Format: streaming video from Amazon Prime on laptop.
The Cold War was an easy go-to for movie plots in the 1950s especially. With the onset of the Atomic Age, there was constant concern about those darn commies getting ahead of us in the space race. From the minute the Soviets launched Sputnik, Hollywood decided that the Russians getting ahead of us in space or stealing the secrets of the bomb was exactly what was needed to get butts in theater seats. Fear, after all, is a great motivator. And more important, when you can regularly show the Americans coming out on top, you reinforce the idea of American superiority. This is exactly what The Atomic City plays on.
The plot here is dead simple. Tommy (Lee Aaker), the seven-year-old son of Dr. Frank Addison (Gene Barry) is kidnapped. Why do we care? Because Frank Addison is one of the top scientists at Los Alamos and is the man in charge of the hydrogen bomb project. The kidnapping is extremely slick—Tommy is taken during a school outing, simply disappearing. Dr. Addison and his wife Martha (Lydia Clarke) are sent a telegram basically giving them instructions not to go to the police. The kidnappers, naturally, want the latest and best equations for the h-bomb, promising that Tommy won’t survive if they don’t get them.
The Addisons keep things quiet for a day or so, at least until Frank goes into the lab on a Sunday and looks for a series of top secret equations. As it happens, Tommy’s teacher Ellen Haskell (Nancy Gates), is dating a local reporter named Russ Farley (Michael Moore). Russ isn’t really a newspaper man. He’s an undercover FBI agent. He twigs that something is going on when Frank heads to the office on a Sunday and brings in Agent Harold Mann (Milburn Stone). What follows is a game of cat and mouse as the bogus equations supplied to the kidnappers move across the country.
The biggest issue in The Atomic City is that it moves far too slowly, even for a film that has a short 85-minute running time. Things really to get going for the first hour. The final 25 minutes move at a nice clip, because it’s here that we finally believe that young Tommy is actually in danger from the spies seeking the h-bomb plans. Up to this point, Tommy’s safety is pretty much assumed. When we learn that the thugs know the formula they’ve been fed is bogus, suddenly the kid’s life is actually at risk. This leads to another cat-and-mouse game between Tommy and his captors.
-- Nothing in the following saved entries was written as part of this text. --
(** X7. The objects that default construction followed by setter calls with
    declared enumerators can produce are exactly those whose four members
    each hold the value of a declared enumerator: all 3 * 6 * 2 * 2
    combinations of enumerators are produced, and nothing else. *)
Theorem in_domain_iff_reachable_with_enumerators (o : Options.t) :
  in_domain o
  <-> exists cs : list setter_call,
        Forall declared_argument cs /\
        Options.after (calls cs) Options.Options = o.
Proof.
  split.
  - intros (Hv & Hf & Hc & Ht).
    exists [ CallSetVtxBoundaryInterpolation (Options._vtxBoundInterp o);
             CallSetFVarLinearInterpolation (Options._fvarLinInterp o);
             CallSetCreasingMethod (Options._creasingMethod o);
             CallSetTriangleSubdivision (Options._triangleSub o) ].
    split.
    { constructor; [exact Hv|]. constructor; [exact Hf|].
      constructor; [exact Hc|]. constructor; [exact Ht|]. constructor. }
    destruct declared_value_fits as (Fv & Ff & Fc & Ft).
    rewrite after_own_values, (Fv _ Hv), (Ff _ Hf), (Fc _ Hc), (Ft _ Ht).
    by destruct o.
  - intros (cs & Hcs & <-). by apply calls_in_domain, default_in_domain.
Qed.

Lemma last_argument_replay (arg : setter_call -> option Z)
    (cs : list setter_call) :
  last_argument arg (cs ++ cs) = last_argument arg cs.
Proof.
  unfold last_argument. rewrite omap_app, last_app. by destruct (last _).
Qed.

Lemma Options_eq_members (o1 o2 : Options.t) :
  Options._vtxBoundInterp o1 = Options._vtxBoundInterp o2 ->
  Options._fvarLinInterp o1 = Options._fvarLinInterp o2 ->
  Options._creasingMethod o1 = Options._creasingMethod o2 ->
  Options._triangleSub o1 = Options._triangleSub o2 ->
  o1 = o2.
Proof. destruct o1, o2; simpl; congruence. Qed.

(** X9. Replaying a sequence of setter calls changes nothing: running the
    sequence twice in a row leaves the object that running it once leaves,
    for any arguments and any starting object. *)
Theorem calls_replay_idempotent (cs : list setter_call) (o : Options.t) :
  Options.after (calls (cs ++ cs)) o = Options.after (calls cs) o.
Proof.
  destruct (calls_members (cs ++ cs) o) as (Hv & Hf & Hc & Ht).
  destruct (calls_members cs o) as (Hv' & Hf' & Hc' & Ht').
  rewrite !last_argument_replay in *.
  unfold Options.result in *; simpl in *.
  apply Options_eq_members; congruence.
Qed.

Lemma invoke_calls_other (l l' : positive) (cs : list setter_call)
    (σ : store) (o : Options.t) :
  σ !! l = Some o -> l' <> l ->
  exists σ' : store,
    invoke_calls l cs σ = Some σ' /\
    σ' !! l = Some (Options.after (calls cs) o) /\
    σ' !! l' = σ !! l'.
Proof.
  intros Hl Hne. eexists. split; [by apply invoke_calls_spec|].
  split; [apply lookup_insert_eq|]. by rewrite lookup_insert_ne.
Qed.

(** X10. A copy keeps its values when the original is changed afterwards:
    after copy construction, any sequence of setter calls on the original
    succeeds, changes the original as the calls say, and leaves the copy
    holding what the original held when it was copied. *)
Theorem copy_then_set_original_keeps_copy
    (σ : store) (src : positive) (o : Options.t) (cs : list setter_call) :
  σ !! src = Some o ->
  exists (dst : positive) (σ1 σ2 : store),
    new_copy src σ = Some (dst, σ1) /\
    dst <> src /\
    invoke_calls src cs σ1 = Some σ2 /\
    σ2 !! src = Some (Options.after (calls cs) o) /\
    σ2 !! dst = Some o.
Proof.
  intros Hsrc.
  set (dst := fresh (dom σ)).
  assert (Hne : dst <> src).
  { intros Heq. apply (is_fresh (dom σ)). fold dst. rewrite Heq.
    apply elem_of_dom. eauto. }
  assert (Hsrc1 : <[dst := o]> σ !! src = Some o).
  { by rewrite lookup_insert_ne. }
  destruct (invoke_calls_other src dst cs _ o Hsrc1 Hne)
    as (σ2 & Hcalls & Hsrc2 & Hdst2).
  exists dst, (<[dst := o]> σ), σ2.
  split; [unfold new_copy; by rewrite Hsrc, Options_copy_eq|].
  split; [exact Hne|]. split; [exact Hcalls|]. split; [exact Hsrc2|].
  rewrite Hdst2. apply lookup_insert_eq.
Qed.

Lemma copy_then_set_original_keeps_copy_witness :
  ({[ 1%positive := Options.Options ]} : store) !! 1%positive
  = Some Options.Options /\
  exists (dst : positive) (σ1 σ2 : store),
    new_copy 1%positive {[ 1%positive := Options.Options ]} = Some (dst, σ1) /\
    invoke_calls 1%positive
      [ CallSetCreasingMethod 1; CallSetTriangleSubdivision 1 ] σ1
    = Some σ2 /\
    σ2 !! dst = Some Options.Options.
Proof.
  assert (H1 : ({[ 1%positive := Options.Options ]} : store) !! 1%positive
               = Some Options.Options) by reflexivity.
  split; [exact H1|].
  destruct (copy_then_set_original_keeps_copy _ _ _
              [ CallSetCreasingMethod 1; CallSetTriangleSubdivision 1 ] H1)
    as (dst & σ1 & σ2 & Hcopy & _ & Hcalls & _ & Hdst).
  exists dst, σ1, σ2. auto.
Defined.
I honestly wonder how much of my reaction to The Atomic City comes from the episodes of Mystery Science Theater 3000 that I’ve watched. There were a number of Cold War potboilers in the early years of that show that have a plot similar to this one in one way or another. A part of me things that may have hurt my reaction to this one because I saw so many dumb Cold War films being made fun of. On the other hand, this one is quite a bit better than films like Rocket Attack U.S.A. or Invasion U.S.A., which may mean that I’ve ended up liking The Atomic City a lot more than I should have.
In either case, there’s not really a lot to say about it. The plot has a great deal of potential and some of that potential is realized. But once seen, there’s no real reason to spend any more time with it than a single watch. I wish there were more to say about it; I know this is quite short for me, but honestly, beyond the fact that it does more with its Cold War plot than a lot of films, there’s not a lot here.
Why to watch The Atomic City: A believable Cold War plot.
Why not to watch: It’s more exciting on paper than on the screen.